Luciferase expression from bicistronic ORF 72/luciferase reporter constructs. (A) Design of a bicistronic ORF 72/luciferase construct. A genomic fragment containing the second exon of the bicistronic ORF 72/71 mRNA was cloned in the vector pCDNA3, and ORF 71 was replaced by the coding region of the Photinus luciferase. From the resulting construct, pCMV 72/LUC, the region upstream of a HindIII site overlapping the ORF 72 stop codon was excised to generate a monocistronic luciferase construct (pCMV LUC) serving as a positive control. (B) Expression of luciferase from bicistronic reporter constructs in SLK cells.
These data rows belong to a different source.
(* ===== verification/Namei.v ===== *)
(** * Path resolution (fs.c: namex, namei, nameiparent)

    The tree of directories as a function of the blocks of the disk, and the walk of
    [namex] through it: from element to element with one inode locked at a time, inodes
    read into the cache when they are not there, and references counted. *)

From stdpp Require Import gmap.
From S2P Require Import Prelude Outcome Kernel Spinlock Proc Sleeplock Bio Log Txn Edit Inode Alloc Icache Fs Path File Content ReadWrite Fileio Dir Mkfs Image.
Local Open Scope Z_scope.

(** ** The tree on the disk *)

(** Inode [inum] as it is on the disk. *)
Definition dnode (s : kstate) (inum : Z) : inode :=
  get_dinode (view s (IBLOCK inum (k_sb s))) (dinode_off inum) (mkInode 1 inum 0 0 0 0 0 0 0 []).

Definition is_dir (s : kstate) (inum : Z) : bool := i_type (dnode s inum) =? T_DIR.

(** The inode that a name stands for in directory [inum]. *)
Definition lookup_name (s : kstate) (inum : Z) (name : list Z) : option Z :=
  if is_dir s inum then
    (fun j => de_inum (entry (dnode s inum) s j)) <$> find_entry name (dnode s inum) s
  else None.

(** The inode that a list of path elements leads to; names end after [DIRSIZ] characters. *)
Fixpoint resolve (s : kstate) (inum : Z) (es : list (list Z)) : option Z :=
  match es with
  | [] => Some inum
  | e :: es => match lookup_name s inum (take DIRSIZ e) with
               | Some i => resolve s i es
               | None => None
               end
  end.

(** The directory that has the last element. *)
Definition resolve_parent (s : kstate) (inum : Z) (es : list (list Z)) : option Z :=
  match es with
  | [] => None
  | _ => match resolve s inum (removelast es) with
         | Some i => if is_dir s i then Some i else None
         | None => None
         end
  end.

Definition target (parent : bool) (s : kstate) (inum : Z) (es : list (list Z)) : option Z :=
  if parent then resolve_parent s inum es else resolve s inum es.

Lemma target_step parent s inum e es :
  is_dir s inum = true -> (parent && bool_decide (es = [])) = false ->
  target parent s inum (e :: es) =
  match lookup_name s inum (take DIRSIZ e) with Some i => target parent s i es | None => None end.
Proof.
  intros Hd Hp. destruct parent; cbn [target]; [|done]. destruct es as [|e' es]; [done|]. cbn [resolve_parent].
  change (removelast (e :: e' :: es)) with (e :: removelast (e' :: es)). cbn [resolve].
  by destruct (lookup_name s inum (take DIRSIZ e)).
Qed.

Lemma target_file parent s inum e es : is_dir s inum = false -> target parent s inum (e :: es) = None.
Proof.
  intros Hd. assert (Hl : forall n, lookup_name s inum n = None) by (intros n; unfold lookup_name; by rewrite Hd).
  destruct parent; cbn [target resolve]; [|by rewrite Hl]. destruct es as [|e' es]; cbn [resolve_parent].
  - cbn. by rewrite Hd.
  - change (removelast (e :: e' :: es)) with (e :: removelast (e' :: es)). cbn [resolve]. by rewrite Hl.
Qed.

(** Names are compared up to their end. *)
Lemma strncmp_cstr n a t : strncmp n (cstr a) t = strncmp n a t.
Proof.
  revert a t. induction n as [|n IH]; intros a t; [done|]. cbn [strncmp]. destruct a as [|b a]; [done|]. cbn [cstr].
  destruct (Z.eqb_spec b 0) as [->|Hb]; [done|]. cbn [hd tl]. by rewrite IH.
Qed.

Lemma find_entry_name e name x s : 0 ∉ e -> find_entry (name_of e name) x s = find_entry (take DIRSIZ e) x s.
Proof.
  intros He. unfold find_entry. apply find_ext. intros j _. unfold matches, namecmp. f_equal.
  rewrite <- (strncmp_cstr _ (name_of e name)), name_of_string, <- (strncmp_cstr _ (take DIRSIZ e)) by done.
  rewrite cstr_id; [by rewrite <- strncmp_cstr, cstr_id by (intros Hin; by apply He, (subseteq_take DIRSIZ))|].
  intros Hin. by apply He, (subseteq_take DIRSIZ).
Qed.

(** ** An inode of the cache and its copy on the disk *)

Definition agrees (x : inode) (s : kstate) : Prop :=
  get_dinode (view s (iblock x s)) (dinode_off (i_inum x)) x = x.

Lemma agrees_fields x inum s :
  agrees x s -> i_inum x = inum -> let y := dnode s inum in
  i_type x = i_type y /\ i_major x = i_major y /\ i_minor x = i_minor y /\ i_nlink x = i_nlink y /\ i_size x = i_size y /\ i_addrs x = i_addrs y.
Proof.
  intros Ha <-. unfold agrees, iblock in Ha. unfold dnode. cbv zeta. destruct x. simpl in Ha |- *.
  injection Ha. intros. by split_and!.
Qed.

Lemma get_dinode_idem v o x : get_dinode v o (get_dinode v o x) = get_dinode v o x.
Proof. done. Qed.

Lemma agrees_ref x r s : agrees x s -> agrees (x <| i_ref := r |>) s.
Proof. unfold agrees. intros H. exact (f_equal (fun y => y <| i_ref := r |>) H). Qed.

Lemma find_entry_alike name x y s : i_size x = i_size y -> i_addrs x = i_addrs y -> find_entry name x s = find_entry name y s.
Proof. destruct x, y. cbn. by intros -> ->. Qed.

Lemma entry_alike x y s j : i_addrs x = i_addrs y -> entry x s j = entry y s j.
Proof. destruct x, y. cbn. by intros ->. Qed.

Lemma dir_inv_agrees x inum s : agrees x s -> i_dev x = 1 -> i_inum x = inum -> dir_inv (dnode s inum) s -> dir_inv x s.
Proof.
  intros Ha Hd Hi HD. destruct (agrees_fields x inum s Ha Hi) as (E1 & E2 & E3 & E4 & E5 & E6).
  destruct HD as [[[A1 A2 A3 A4 A5 A6] F2 F3 F4 [T1 T2 T3 T4 T5 T6 T7] F6 F7 F8] Ht Hw].
  set (y := dnode s inum) in *. assert (Ey : iblock x s = iblock y s) by (unfold iblock, y; by rewrite Hi).
  assert (Eb : forall bn, baddr x s bn = baddr y s bn) by (intros bn; unfold baddr, ind; by rewrite E6).
  assert (En : ind x = ind y) by (unfold ind; by rewrite E6).
  split; [split|congruence|congruence]; rewrite ?Ey; try congruence.
  - split; try congruence; try setoid_rewrite Eb; rewrite ?En; done.
  - intros bn. rewrite E5, Eb. apply F4.
  - split; congruence || by rewrite ?E1, ?E2, ?E3, ?E4, ?E5, ?E6.
  - unfold of_file. setoid_rewrite Eb. by rewrite En.
Qed.

(** ** Steps that leave the tree alone *)

(** The blocks, the disk, the log and the open files are as before. *)
Record still (s s' : kstate) : Prop := {
  sl_sb : k_sb s' = k_sb s;
  sl_disk : k_disk s' = k_disk s;
  sl_log : k_log s' = k_log s;
  sl_files : k_files s' = k_files s;
  sl_view b : view s' b = view s b;
  sl_procs : woken (k_procs s) (k_procs s') }.

#[global] Instance still_preorder : PreOrder still.
Proof.
  split; [by intros s; split; try apply woken_refl|]. intros s1 s2 s3 [A1 A2 A3 A4 A5 A6] [B1 B2 B3 B4 B5 B6].
  split; try congruence. by etrans.
Qed.

Lemma calm_still s s' : calm s s' -> still s s'.
Proof.
  intros [S F D]. pose proof (bio_rest _ _ F) as (R1 & R2 & R3 & R4 & R5).
  split; [done|by apply fs_frame_disk, S|by apply bio_frame_log|done|apply S|done].
Qed.

Lemma aside_still s s' : aside s s' -> k_files s' = k_files s -> still s s'.
Proof. intros H Hf. pose proof (fun b => aside_view s s' b H) as Hv. destruct H. by split. Qed.

Section Still.
Context (s s' : kstate) (HS : still s s').

Lemma still_same : same_fs s s'.
Proof using HS. destruct HS as [A1 A2 A3 A4 A5 A6]. split; [done|by rewrite A3|by rewrite A2|]. intros b _. apply A5. Qed.

Lemma still_dnode inum : dnode s' inum = dnode s inum.
Proof using HS. unfold dnode. by rewrite (sl_sb _ _ HS), (sl_view _ _ HS). Qed.

Lemma still_is_dir inum : is_dir s' inum = is_dir s inum.
Proof using HS. unfold is_dir. by rewrite still_dnode. Qed.

Lemma still_entry x j : entry x s' j = entry x s j.
Proof using HS.
  unfold entry, slice. apply map_ext. intros k. unfold fbyte. rewrite (baddr_same x s s'); [|intros _]; by rewrite (sl_view _ _ HS).
Qed.

Lemma still_lookup inum name : lookup_name s' inum name = lookup_name s inum name.
Proof using HS.
  unfold lookup_name. rewrite still_is_dir, still_dnode. destruct (is_dir s inum); [|done].
  unfold find_entry. rewrite (find_ext _ (fun j => matches name (entry (dnode s inum) s j))) by (intros; by rewrite still_entry).
  destruct (List.find _ _); [|done]. cbn. by rewrite still_entry.
Qed.

Lemma still_resolve inum es : resolve s' inum es = resolve s inum es.
Proof using HS. revert inum. induction es as [|e es IH]; intros inum; [done|]. cbn [resolve]. rewrite still_lookup. by destruct (lookup_name _ _ _). Qed.

Lemma still_target parent inum es : target parent s' inum es = target parent s inum es.
Proof using HS.
  unfold target, resolve_parent. rewrite !still_resolve. destruct parent, es; try done. destruct (resolve _ _ _); [|done]. by rewrite still_is_dir.
Qed.

Lemma still_agrees x : agrees x s' <-> agrees x s.
Proof using HS. unfold agrees, iblock. by rewrite (sl_sb _ _ HS), (sl_view _ _ HS). Qed.
End Still.

(** ** A tree *)

(** The inodes [T] are a tree, or a forest: each is on the disk with a type and a link,
    each directory is in order, and its names lead to inodes of [T]. *)
Record tree (T : Z -> Prop) (s : kstate) : Prop := {
  tr_block i : T i -> 0 <= IBLOCK i (k_sb s) < d_size (k_disk s);
  tr_type i : T i -> i_type (dnode s i) <> 0;
  tr_link i : T i -> i_nlink (dnode s i) <> 0;
  tr_dir i : T i -> is_dir s i = true -> dir_inv (dnode s i) s;
  tr_closed i name j : T i -> lookup_name s i name = Some j -> T j }.

Lemma still_tree T s s' : still s s' -> map_ok [] s -> tree T s -> tree T s'.
Proof.
  intros HS Hm [A1 A2 A3 A4 A5]. split; intros i; rewrite ?(sl_sb _ _ HS), ?(sl_disk _ _ HS), ?(still_dnode s s' HS), ?(still_is_dir s s' HS); auto.
  - intros HT Hd. destruct (A4 i HT Hd) as [D1 D2 D3]. split; [|done|done]. by apply (same_file_inv s s' (still_same s s' HS) Hm).
  - intros name j HT. rewrite (still_lookup s s' HS). by apply A5.
Qed.

(** The entries of the ledger cannot fill the cache when they are too few. *)
Lemma table_room A l : table_ok A l -> (length A < NINODE)%nat -> ~ (forall k x, l !! k = Some x -> 0 < i_ref x).
Proof.
  intros Ht Hlen Hall. assert (Hsub : seq 0 NINODE ⊆+ map fst A).
  { apply NoDup_submseteq; [apply NoDup_seq|]. intros k Hk%elem_of_seq.
    destruct (lookup_lt_is_Some_2 l k) as [x Hx]; [rewrite (tb_len _ _ Ht); lia|].
    pose proof (Hall k x Hx) as Hr. rewrite (tb_refs _ _ Ht k x Hx) in Hr. unfold holders in Hr.
    destruct (filter (fun r : nat * (Z * Z) => r.1 = k) A) as [|[k' id] f] eqn:E; [simpl in Hr; lia|].
    assert (Hin : (k', id) ∈ filter (fun r : nat * (Z * Z) => r.1 = k) A) by (rewrite E; by left).
    apply list_elem_of_filter in Hin as [Ek Hin]. cbn in Ek. subst k'. apply list_elem_of_fmap. by exists (k, id). }
  apply submseteq_length in Hsub. rewrite length_seq, length_map in Hsub. lia.
Qed.

(** ** The walk *)

Section Walk.
Context {fl : Fuel} {dsk : Disk} {laws : DiskLaws dsk} {dsw : Devsw}.
Context {ci : nat} {c : cpu} {p : nat} {pr : proc}.
Context (bl : list Z) (T : Z -> Prop).
Local Abbreviation reading := (reading (ci := ci) (c := c) (p := p) (pr := pr)).

(** The references [A] are out, and the process has locked at most the inode [held];
    the inodes of the cache that have been read are as on the disk. *)
Record walking (held : option nat) (A : list (nat * (Z * Z))) (s : kstate) : Prop := {
  wk_reading : reading bl s;
  wk_map : map_ok [] s;
  wk_tree : tree T s;
  wk_table : table_ok A (k_inodes s);
  wk_agrees k x : k_inodes s !! k = Some x -> 0 < i_ref x -> i_valid x <> 0 -> i_dev x = 1 -> agrees x s;
  wk_free k : (k < NINODE)%nat -> held <> Some k -> sl_free (SLInode k) s;
  wk_held k : held = Some k -> sl_held (SLInode k) (p_pid pr) s }.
The bicistronic construct pCMV 72/LUC described above is shown in line 1. Additional reporters derived from this construct were modified as follows: the ORF 72 start codon was eliminated (line 2); the nucleotides surrounding the ORF 72 start codon were optimized for translational initiation (12) (line 3); the noncoding segment between ORF 72 and ORF 71 was replaced by an unrelated nucleotide sequence of similar size (line 4); and the region upstream of the ORF 72 start codon was deleted (line 5). The luciferase activity expressed by the monocistronic luciferase construct pCMV LUC described above was set to 100%. Relative luciferase activity of the bicistronic constructs is shown as a percentage of that activity. Each transfection was performed in triplicate per experiment, and the values shown are averaged from three independent experiments.